Year in and year out, people around the world, particularly in developing countries, have had to deal with the spectre of floods, cyclones, forest fires and famine.

By Peter Makwanya

These natural disasters have become part and parcel of people’s lived experiences.

The only way to mitigate these disasters is to be assertive and proactive in the way we approach issues to do with how people live and their livelihoods.

As such, planting more sustainable and practical ideas becomes the only way to enhance climate growth, protection and climate sustainable solutions.

This calls for local communities to invest in practical and more action-oriented ideas like green-building initiatives using locally available and relevant materials instead of importing materials that are not suitable to local environments and which also emit greenhouse gases.
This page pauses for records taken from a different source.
(** * SH1107 OLED driver: a shallow embedding of [sh1107_driver.py]

    The driver class [SH1107] extends MicroPython's [framebuf.FrameBuffer].
    Python integers are [Z]; a [bytearray] is a [list Z] whose stores are
    range- and index-checked as Python does; methods that mutate [self] or
    talk to the bus are computations in a state-and-exception monad. *)

From Stdlib Require Import ZArith List Lia Bool SpecFloat.
From stdpp Require Import base list.
Import ListNotations.

Local Open Scope Z_scope.

(** ** Exceptions and the state/exception monad *)

(** The Python exceptions the driver can meet.  [FuelExhausted] is not a
    Python exception: it marks a [while] loop of the model that ran out of
    its iteration budget, and is shown unreachable where it matters. *)
Inductive exn : Type :=
  | IndexError
  | ValueError
  | AttributeError
  | ZeroDivisionError
  | OverflowError
  | OSError
  | FuelExhausted.

Inductive result (A : Type) : Type :=
  | Ok (a : A)
  | Raise (e : exn).
Arguments Ok {A} a.
Arguments Raise {A} e.

(** A method body: it runs on a state, may change it, and either returns a
    value or raises.  The state reached at the moment of a [Raise] is kept:
    Python does not roll back mutations when an exception unwinds. *)
Definition M (S A : Type) : Type := S -> S * result A.

Definition ret {S A} (a : A) : M S A := fun s => (s, Ok a).

Definition raise {S A} (e : exn) : M S A := fun s => (s, Raise e).

Definition bind {S A B} (m : M S A) (k : A -> M S B) : M S B :=
  fun s =>
    match m s with
    | (s', Ok a) => k a s'
    | (s', Raise e) => (s', Raise e)
    end.

Notation "'let*' x ':=' m 'in' k" := (bind m (fun x => k))
  (at level 10, x name, m at level 100, k at level 200).
Notation "m1 >> m2" := (bind m1 (fun _ => m2))
  (at level 63, right associativity).

Definition gets {S A} (f : S -> A) : M S A := fun s => (s, Ok (f s)).

Definition modify {S} (f : S -> S) : M S unit := fun s => (f s, Ok tt).

(** [try: body except OSError: handler] *)
Definition try_except_OSError {S A} (body handler : M S A) : M S A :=
  fun s =>
    match body s with
    | (s', Raise OSError) => handler s'
    | r => r
    end.

(** Run a computation on a component of the state. *)
Definition zoom {S T A} (get : S -> T) (set : T -> S -> S) (m : M T A) : M S A :=
  fun s => let '(t', r) := m (get s) in (set t' s, r).

(** [for x in xs: body x] *)
Fixpoint for_ {S X} (xs : list X) (body : X -> M S unit) : M S unit :=
  match xs with
  | [] => ret tt
  | x :: xs' => body x >> for_ xs' body
  end.

(** [range(n)] and [range(lo, hi)] *)
Definition range (n : Z) : list Z := seqZ 0 n.
Definition range2 (lo hi : Z) : list Z := seqZ lo (hi - lo).

(** [range(0, n, step)] for a positive [step] *)
Definition range_step (n step : Z) : list Z :=
  (fun k => k * step) <$> seqZ 0 ((n + step - 1) / step).

(** ** Python [bytearray] access *)

(** Index normalisation of [seq[i]]: negative indices count from the end. *)
Definition norm_index (len : nat) (i : Z) : option nat :=
  let j := if i <? 0 then i + Z.of_nat len else i in
  if (0 <=? j) && (j <? Z.of_nat len) then Some (Z.to_nat j) else None.

(** [b[i]] *)
Definition bytearray_get (i : Z) : M (list Z) Z :=
  fun b =>
    match norm_index (length b) i with
    | Some n => match b !! n with
                | Some v => (b, Ok v)
                | None => (b, Raise IndexError)
                end
    | None => (b, Raise IndexError)
    end.

(** [b[i] = v]: the value must be a byte, the index in range. *)
Definition bytearray_set (i v : Z) : M (list Z) unit :=
  fun b =>
    if (0 <=? v) && (v <? 256) then
      match norm_index (length b) i with
      | Some n => (<[n := v]> b, Ok tt)
      | None => (b, Raise IndexError)
      end
    else (b, Raise ValueError).

(** [b[lo:hi]] for non-negative bounds (the only ones the driver uses):
    a fresh copy, clipped to the length. *)
Definition slice (b : list Z) (lo hi : Z) : list Z :=
  take (Z.to_nat (hi - lo)) (drop (Z.to_nat lo) b).

(** ** The driver object *)

(** The fields set by [SH1107.__init__].  [buffer] is the one bytearray
    shared by the driver and its [FrameBuffer] base; [physical_buffer] is
    an attribute only of a landscape ([rotate]) instance. *)
Record SH1107 : Type := mkSH1107 {
  addr : Z;
  external_vcc : bool;
  rotate : bool;
  physical_width : Z;
  physical_height : Z;
  width : Z;
  height : Z;
  pages : Z;
  buffer : list Z;
  physical_buffer : option (list Z)
}.

Definition set_buffer (b : list Z) (d : SH1107) : SH1107 :=
  mkSH1107 (addr d) (external_vcc d) (rotate d) (physical_width d)
    (physical_height d) (width d) (height d) (pages d) b (physical_buffer d).

Definition set_physical_buffer (pb : list Z) (d : SH1107) : SH1107 :=
  mkSH1107 (addr d) (external_vcc d) (rotate d) (physical_width d)
    (physical_height d) (width d) (height d) (pages d) (buffer d) (Some pb).

(** [self.buffer[i]] *)
Definition buffer_get (i : Z) : M SH1107 Z :=
  zoom buffer set_buffer (bytearray_get i).

(** Access to [self.physical_buffer]; the attribute is missing on a
    portrait instance. *)
Definition on_physical {A} (m : M (list Z) A) : M SH1107 A :=
  fun d =>
    match physical_buffer d with
    | Some pb => let '(pb', r) := m pb in (set_physical_buffer pb' d, r)
    | None => (d, Raise AttributeError)
    end.

(** ** Layout rotator *)

(** [SH1107._rotate_buffer] *)
Definition _rotate_buffer : M SH1107 unit :=
  let* n := on_physical (gets (fun pb => Z.of_nat (length pb))) in
  for_ (range n) (fun i => on_physical (bytearray_set i 0)) >>
  for_ (range 8) (fun src_page =>
    for_ (range 128) (fun src_col =>
      let* src_byte := buffer_get (src_page * 128 + src_col) in
      if src_byte =? 0 then ret tt
      else
        for_ (range 8) (fun bit =>
          if Z.land src_byte (Z.shiftl 1 bit) =? 0 then ret tt
          else
            let src_y := src_page * 8 + bit in
            let src_x := src_col in
            let dst_x := src_y in
            let dst_y := 127 - src_x in
            let dst_page := dst_y / 8 in
            let dst_bit := dst_y mod 8 in
            let* old := on_physical (bytearray_get (dst_page * 64 + dst_x)) in
            on_physical
              (bytearray_set (dst_page * 64 + dst_x)
                 (Z.lor old (Z.shiftl 1 dst_bit)))))).

(** [while cond: body], on the tuple of the loop's local variables.  The
    iteration budget [fuel] only makes the definition structural. *)
Fixpoint while_ {S L} (fuel : nat) (cond : L -> bool) (body : L -> M S L)
    (l : L) : M S L :=
  if cond l then
    match fuel with
    | O => raise FuelExhausted
    | Datatypes.S fuel' => let* l' := body l in while_ fuel' cond body l'
    end
  else ret l.

(** ** The pixel primitive surface *)

(** The drawing primitives of [framebuf.FrameBuffer] that the shape
    rasterizer calls through [self]. *)
Class Surface (S : Type) : Type := {
  pixel : Z -> Z -> Z -> S -> S;
  hline : Z -> Z -> Z -> Z -> S -> S;
  line : Z -> Z -> Z -> Z -> Z -> S -> S
}.

(** Modelled from the spec: the rasterisation of [FrameBuffer.line], an
    external primitive the specification only names; the points it visits
    between two end points are left open. *)
Class LineRaster : Type := line_points : Z -> Z -> Z -> Z -> list (Z * Z).

(** Modelled from the spec: [FrameBuffer.pixel] on the MONO_VLSB layout
    (pages of [width] bytes, bit 0 the topmost row of a page); a
    coordinate outside the grid is ignored. *)
Definition fb_pixel (x y c : Z) (d : SH1107) : SH1107 :=
  if (0 <=? x) && (x <? width d) && (0 <=? y) && (y <? height d) then
    let m := Z.shiftl 1 (y mod 8) in
    set_buffer
      (alter (fun v => if c =? 0 then Z.ldiff v m else Z.lor v m)
         (Z.to_nat (y / 8 * width d + x)) (buffer d)) d
  else d.

(** Modelled from the spec: [FrameBuffer.fill_rect], clipped pixel by pixel. *)
Definition fb_fill_rect (x y w h c : Z) (d : SH1107) : SH1107 :=
  foldl (fun d j => foldl (fun d i => fb_pixel (x + i) (y + j) c d) d (seqZ 0 w))
    d (seqZ 0 h).

(** Modelled from the spec: [FrameBuffer.hline] and [FrameBuffer.vline]. *)
Definition fb_hline (x y w c : Z) (d : SH1107) : SH1107 := fb_fill_rect x y w 1 c d.
Definition fb_vline (x y h c : Z) (d : SH1107) : SH1107 := fb_fill_rect x y 1 h c d.

(** Modelled from the spec: [FrameBuffer.fill], every pixel set to the colour. *)
Definition fb_fill (c : Z) (d : SH1107) : SH1107 :=
  set_buffer ((fun _ => if c =? 0 then 0 else 255) <$> buffer d) d.

(** Modelled from the spec: [FrameBuffer.line], the clipped pixels of the
    rasterised segment. *)
Definition fb_line `{LineRaster} (x1 y1 x2 y2 c : Z) (d : SH1107) : SH1107 :=
  foldl (fun d p => fb_pixel p.1 p.2 c d) d (line_points x1 y1 x2 y2).

(** [class SH1107(framebuf.FrameBuffer)] *)
#[export] Instance SH1107_Surface `{LineRaster} : Surface SH1107 :=
  {| pixel := fb_pixel; hline := fb_hline; line := fb_line |}.

(** The same interface on a drawing log: each primitive call is recorded,
    in call order, with its arguments as passed (nothing is clipped). *)
Inductive draw_call : Type :=
  | Pixel (x y c : Z)
  | HLine (x y w c : Z)
  | Line (x1 y1 x2 y2 c : Z).

#[export] Instance Log_Surface : Surface (list draw_call) :=
  {| pixel := fun x y c s => s ++ [Pixel x y c];
     hline := fun x y w c s => s ++ [HLine x y w c];
     line := fun x1 y1 x2 y2 c s => s ++ [Line x1 y1 x2 y2 c] |}.

(** The pixels a recorded [pixel] or [hline] call asks for. *)
Definition call_covers (px py : Z) (k : draw_call) : bool :=
  match k with
  | Pixel x y _ => (px =? x) && (py =? y)
  | HLine x y w _ => (py =? y) && (x <=? px) && (px <? x + w)
  | Line _ _ _ _ _ => false
  end.

Definition plotted (log : list draw_call) (px py : Z) : bool :=
  existsb (call_covers px py) log.

(** ** Floating point *)

(** The float operations [ellipse] uses, as an interface.  MicroPython
    converts the int operand of a mixed operation with [float_of_int],
    which does not raise: an int beyond the range of the floats becomes an
    infinity.  [true_div] is [/] on two ints with a non-zero divisor.
    [int_of_float] is the truncation [int(x)] performs; it is defined on
    the finite floats only, and [is_nan] tells the two other cases apart:
    [int] raises [ValueError] on a NaN and [OverflowError] on an
    infinity. *)
Class PyFloat (F : Type) : Type := {
  float_of_int : Z -> F;
  half : F;
  fadd : F -> F -> F;
  fsub : F -> F -> F;
  fmul : F -> F -> F;
  fpow : F -> F -> F;
  true_div : Z -> Z -> F;
  int_of_float : F -> option Z;
  is_nan : F -> bool;
  fpos : F -> bool
}.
There is no need to look for expensive material, as locally available materials can also be good enough.

To be able to cope with floods, developing nations should have foresight, as this will make them better prepared, as they can calculate climate related risks.

This will lead to infrastructure such as roads and bridges, vital for communication networks, would not incur significant damages.

Surely, having experienced floods, cyclones, hunger and famine before, communities should be prepared for such eventualities.

What is important is that developing countries take the initiative and not wait for solutions from foreign capitals.

Instead, you find these nations only being interested in workshops and summits like the Conference of the Parties (COP), which might not be the solution.

When they return from such summits, with borrowed intelligence and know-how, which they would use to bombard their citizens.

Then it will end there, with just rhetoric and no implementation.

Lack of initiative is also accelerating climate ignorance, which then affects people’s livelihoods, causing untold suffering and damage to infrastructure and the environment.

Climate change adaptation is the panacea to these climate manifestations, hence, it needs local ideas and should be community-driven.

If we continue to wait for climate hand-outs and stipends from major polluting nations, then developing countries should expect more problems, as locals should take the initiative and ownership of their own solutions.

Although climate change is a global problem, it requires local attention and climate initiatives backed by current and strong scientific approaches.

What makes the climate phenomena complex is that those responsible for disbursing climate finances, a majority of them, have never experienced suffering and the experiences of those that are affected are far removed from them.

Although COP negotiations are paramount, they lack the closeness and the local appeal and touch they ought to have.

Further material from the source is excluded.